Другой пример — сотрудничество с компанией Varian Medical Systems, мировым лидером в области техники для ядерной медицины. Сначала на форуме "Открытые инновации" мы провели совместную конференцию поставщиков оборудования, на которой представители Varian узнали об уровне разработок по этой тематике в России и заинтересовались не только отдельными компаниями, но и дальнейшим сотрудничеством. В этом году мы делаем следующий шаг: 11 февраля запустили совместный конкурс Varian Start-up Challenge. Победитель получит денежный приз и возможность стать одним из партнеров глобальной сети Varian. В обоих случаях мы напрямую влияем на появление новых стартапов в приоритетных для кластера направлениях. Я вообще думаю, что будущее Сколково — переход от поддержки существующих проектов к активному участию в создании новых.

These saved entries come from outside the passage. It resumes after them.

(** ** Edge runtimes first, and the health poll *)

Section Order.
Context `{Ext} {R : Type} `{RuntimeRepositoryI R}.
Context (tick : nat → time) (fresh : nat → string) (http : nat → string → transport).
Implicit Types s : RuntimeSelector R.

(** Why a request went on to another instance. *)
Definition passed_over (inst : RuntimeInstance) (requests : list contact) s : Prop :=
  (∃ e, NormalizeHTTPRuntimeEndpoint (in_Endpoint inst) = Err e) ∨
  cb_state (breaker (in_RuntimeID inst) s) = StateOpen ∨
  ∃ c, c ∈ requests ∧ ct_runtime c = in_RuntimeID inst ∧ ct_ok c = false.

(** Nothing but the breaker of [id], the log, the clients, the jobs and the
    step changes, and the log only grows by requests to [id]. *)
Definition touches (id : string) (new : list contact) s s' : Prop :=
  s_repo s' = s_repo s ∧ s_contacts s' = new ++ s_contacts s ∧ (∀ c, c ∈ new → ct_runtime c = id) ∧
  ∀ p, p ≠ id → breaker p s' = breaker p s.

Lemma touches_refl id s : touches id [] s s.
Proof. split_and!; try done. by intros c ?%elem_of_nil. Qed.
Lemma touches_trans id new new' s1 s2 s3 :
  touches id new s1 s2 → touches id new' s2 s3 → touches id (new' ++ new) s1 s3.
Proof.
  intros (Hr & Hc & Hn & Hb) (Hr' & Hc' & Hn' & Hb'). split_and!; [congruence|by rewrite Hc', Hc, app_assoc| |].
  - intros c [?|?]%elem_of_app; eauto.
  - intros p Hp. by rewrite Hb', Hb.
Qed.

(** An operation that only touches breaker [id]. *)
Definition only {A} (id : string) (m : ST (RuntimeSelector R) A) : Prop := ∀ s, touches id [] s (m s).2.

Lemma only_bind {A B} id (m : ST (RuntimeSelector R) A) (k : A → ST (RuntimeSelector R) B) :
  only id m → (∀ a, only id (k a)) → only id (m ≫= k).
Proof.
  intros Hm Hk s. unfold mbind, ST_bind. specialize (Hm s). destruct (m s) as [a s'].
  exact (touches_trans _ _ _ _ _ _ Hm (Hk a s')).
Qed.
Lemma only_ret {A} id (a : A) : only id (mret a).
Proof. intros s. apply touches_refl. Qed.
Lemma only_observe id k : only id (observe k).
Proof. intros s. destruct s. split_and!; try done. by intros c ?%elem_of_nil. Qed.
Lemma only_on_breaker {A} id (f : CircuitBreaker → A * CircuitBreaker) : only id (on_breakers (on_breaker id f)).
Proof.
  intros s. split_and!; [| |by intros c ?%elem_of_nil|].
  - unfold on_breakers. destruct (on_breaker _ _ _). by destruct s.
  - unfold on_breakers. destruct (on_breaker _ _ _). by destruct s.
  - intros p Hp. destruct (on_breaker_view id f s p) as (_ & Hb & _). rewrite Hb. by destruct (decide (id = p)).
Qed.
Lemma only_available id : only id (available tick id).
Proof. apply only_bind; [apply only_observe|]. intros n. apply only_on_breaker. Qed.
Lemma only_record_failure id : only id (record_failure tick id).
Proof. apply only_bind; [apply only_observe|]. intros n. apply only_on_breaker. Qed.
Lemma only_get id : only id (@get_world (RuntimeSelector R)).
Proof. intros s. apply touches_refl. Qed.
Lemma only_background id job : only id (background job).
Proof. intros s. destruct s. split_and!; try done. by intros c ?%elem_of_nil. Qed.
Lemma only_persistCBState id p : only id (persistCBState p).
Proof. apply only_bind; [apply only_get|]. intros s. destruct (s_db s); [apply only_background|apply only_ret]. Qed.
Lemma only_persistCBTrip id p : only id (persistCBTrip p).
Proof. apply only_bind; [apply only_get|]. intros s. destruct (s_db s); [apply only_background|apply only_ret]. Qed.
Lemma only_after_failure id : only id (after_failure tick id).
Proof.
  apply only_bind; [apply only_record_failure|]. intros _. apply only_bind; [apply only_available|].
  intros []; [apply only_persistCBState|apply only_persistCBTrip].
Qed.
Lemma only_conclude {A} id (a : A) : only id (record_success id ;; persistCBState id ;; mret (Some a)).
Proof.
  apply only_bind; [apply only_on_breaker|]. intros _. apply only_bind; [apply only_persistCBState|]. intros _. apply only_ret.
Qed.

Кто сейчас приходит в кластер ядерных технологий?
— К нам идут три группы проектов. Первая группа — подразделения крупных компаний, состоявшиеся технологические предприниматели, которые в Сколково хотят заниматься новыми технологиями. Есть, например, компания "Оптосистемы" — российский лидер в производстве лазеров для офтальмологии. В Сколково участвует их спин-офф, проект создания лазеров нового типа. Его задача — выйти уже на глобальный рынок.
Вторая группа — инженеры, реже научные работники или исследователи, которые впервые пробуют себя на ниве предпринимательства. Мы такое самоопределение полностью поддерживаем. Ключевой вопрос — бизнес-риски. Есть два способа страховки. Первый — качество нашей экспертизы. Второй — наши международные партнеры, которые являются, по сути, другой стороной оценки. Мы всегда спрашиваем: в какую глобальную технологическую цепочку вы собираетесь встроить свой проект, какой будет его коммерциализация? Пока не достигнем совместными усилиями ясности, дальше не двигаемся.
Наконец, третий тип участников — научные группы, которые очень хороши в науке или в инженерии, признаны в мировом масштабе, но не являются предпринимателями. Такие проекты мы не поддерживаем напрямую. Мы ищем для них партнеров, которые могут взять на себя ведение бизнеса. Например, в числе наших институциональных партнеров — система наноцентров "Роснано". Больше половины расположено в точках, откуда приходят наши проекты. Это Троицк, Дубна, Новосибирск, Томск, Димитровград, Ульяновск и, конечно, Москва и Санкт-Петербург. Наноцентры берут на себя предпринимательские риски и управление, а также входят в капитал стартапов.
В структуре Сколково заложены барьеры, которые вам мешают?
— Любая организация по мере развития теряет гибкость. Это естественный, хотя и безрадостный процесс. Регламентация всех процессов гарантирует, что мы действуем прозрачно, не отказываем людям без оснований, поддерживаем только те проекты, которые 20 раз проверили, и т. д. Главное — сохранить баланс между продуктивной деятельностью и соблюдением квазибюрократических процедур.